What is expected:
Write out every line below that includes the word "take".

Material provided:
(* ===== verification/Usn.v ===== *)
(** USN journal records of the Windows provider ([crates/windows-fs/src/record.rs]): decoding the
    variable-length records of a page that comes from the operating system.

    A byte is N below 256, a buffer a list of bytes.  Slicing out of range is a panic in the source
    and the error [Panic] here; lengths fit the address space, so [checked_add] never fails. *)
From Stdlib Require Import String.
From stdpp Require Import base strings numbers list.
From S2P Require Import Prelude Ids Frames.

Definition V2_FIXED_BYTES : nat := 60.
Definition MAX_RECORD_BYTES : N := 1048576.

Inductive DecodeError :=
| Malformed (detail : string)
| UnsupportedRecord
| Panic
| OutOfFuel.

Record SanitizedUsnRecord := MkSanitizedUsnRecord {
  ur_file_reference : N;               (* u64 *)
  ur_parent_reference : N;             (* u64 *)
  ur_position : Z;                     (* i64 *)
  ur_reason : N;                       (* u32 *)
  ur_attributes : N;                   (* u32 *)
  ur_name : list N;                    (* Unicode scalar values *)
  ur_had_invalid_utf16 : bool }.

(** ** Fields *)

(** [bytes]: a range of the input, or an error. *)
Definition field (input : list N) (offset len : nat) : result DecodeError (list N) :=
  if offset + len <=? length input then Ok (take len (drop offset input))
  else Err (Malformed "field outside input").

Definition read_unsigned (width : nat) (input : list N) (offset : nat) : result DecodeError N :=
  from_le_bytes <$> field input offset width.
Definition read_u16 := read_unsigned 2.
Definition read_u32 := read_unsigned 4.
Definition read_u64 := read_unsigned 8.

(** Two's complement. *)
Definition i64_of_u64 (v : N) : Z :=
  if (v <? 2 ^ 63)%N then Z.of_N v else (Z.of_N v - 2 ^ 64)%Z.
Definition read_i64 (input : list N) (offset : nat) : result DecodeError Z :=
  i64_of_u64 <$> read_u64 input offset.

(** [input[a..b]]. *)
Definition slice (input : list N) (a b : nat) : result DecodeError (list N) :=
  if (a <=? b) && (b <=? length input) then Ok (take (b - a) (drop a input)) else Err Panic.

(** ** UTF-16 *)

(** [chunks_exact(2)] of little-endian code units. *)
Fixpoint code_units (bytes : list N) : list N :=
  match bytes with
  | b0 :: b1 :: bytes => from_le_bytes [b0; b1] :: code_units bytes
  | _ => []
  end.

Definition is_surrogate (u : N) : bool := ((0xd800 <=? u) && (u <=? 0xdfff))%N.
Definition is_low_surrogate (u : N) : bool := ((0xdc00 <=? u) && (u <=? 0xdfff))%N.

(** [char::decode_utf16]: characters, or the unpaired surrogate. *)
Fixpoint decode_utf16 (units : list N) : list (N + N) :=
  match units with
  | [] => []
  | u :: units =>
      if negb (is_surrogate u) then inl u :: decode_utf16 units
      else if is_low_surrogate u then inr u :: decode_utf16 units
      else
        match units with
        | [] => [inr u]
        | u2 :: rest =>
            if is_low_surrogate u2
            then inl (0x10000 + N.shiftl (N.land u 0x3ff) 10 + N.land u2 0x3ff)%N :: decode_utf16 rest
            else inr u :: decode_utf16 units
        end
  end.

(** [String::from_utf16_lossy]. *)
Definition from_utf16_lossy (units : list N) : list N :=
  (λ c, match c with inl c => c | inr _ => 0xfffd%N end) <$> decode_utf16 units.

Definition had_errors (units : list N) : bool :=
  existsb (λ c, match c with inl _ => false | inr _ => true end) (decode_utf16 units).

(** ** Records and pages *)

Definition decode_v2 (input : list N) : result DecodeError (SanitizedUsnRecord * nat) :=
  declared ← read_u32 input 0;
  let len := N.to_nat declared in
  ensure (negb ((len <? V2_FIXED_BYTES) || (MAX_RECORD_BYTES <? declared)%N
                || (length input <? len) || negb (len mod 8 =? 0)))
    (Malformed "invalid, truncated, oversized, or misaligned record length") ;;
  version ← read_u16 input 4;
  ensure (version =? 2)%N UnsupportedRecord ;;
  raw_len ← read_u16 input 56;
  raw_offset ← read_u16 input 58;
  let name_len := N.to_nat raw_len in
  let name_offset := N.to_nat raw_offset in
  ensure (negb (negb (name_len mod 2 =? 0) || (name_offset <? V2_FIXED_BYTES)
                || (len <? name_offset + name_len)))
    (Malformed "filename range is outside the record") ;;
  name_bytes ← slice input name_offset (name_offset + name_len);
  let units := code_units name_bytes in
  file_reference ← read_u64 input 8;
  parent_reference ← read_u64 input 16;
  position ← read_i64 input 24;
  reason ← read_u32 input 40;
  attributes ← read_u32 input 52;
  mret (MkSanitizedUsnRecord file_reference parent_reference position reason attributes
          (from_utf16_lossy units) (had_errors units), len).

Written reply:
  if offset + len <=? length input then Ok (take len (drop offset input))
  if (a <=? b) && (b <=? length input) then Ok (take (b - a) (drop a input)) else Err Panic.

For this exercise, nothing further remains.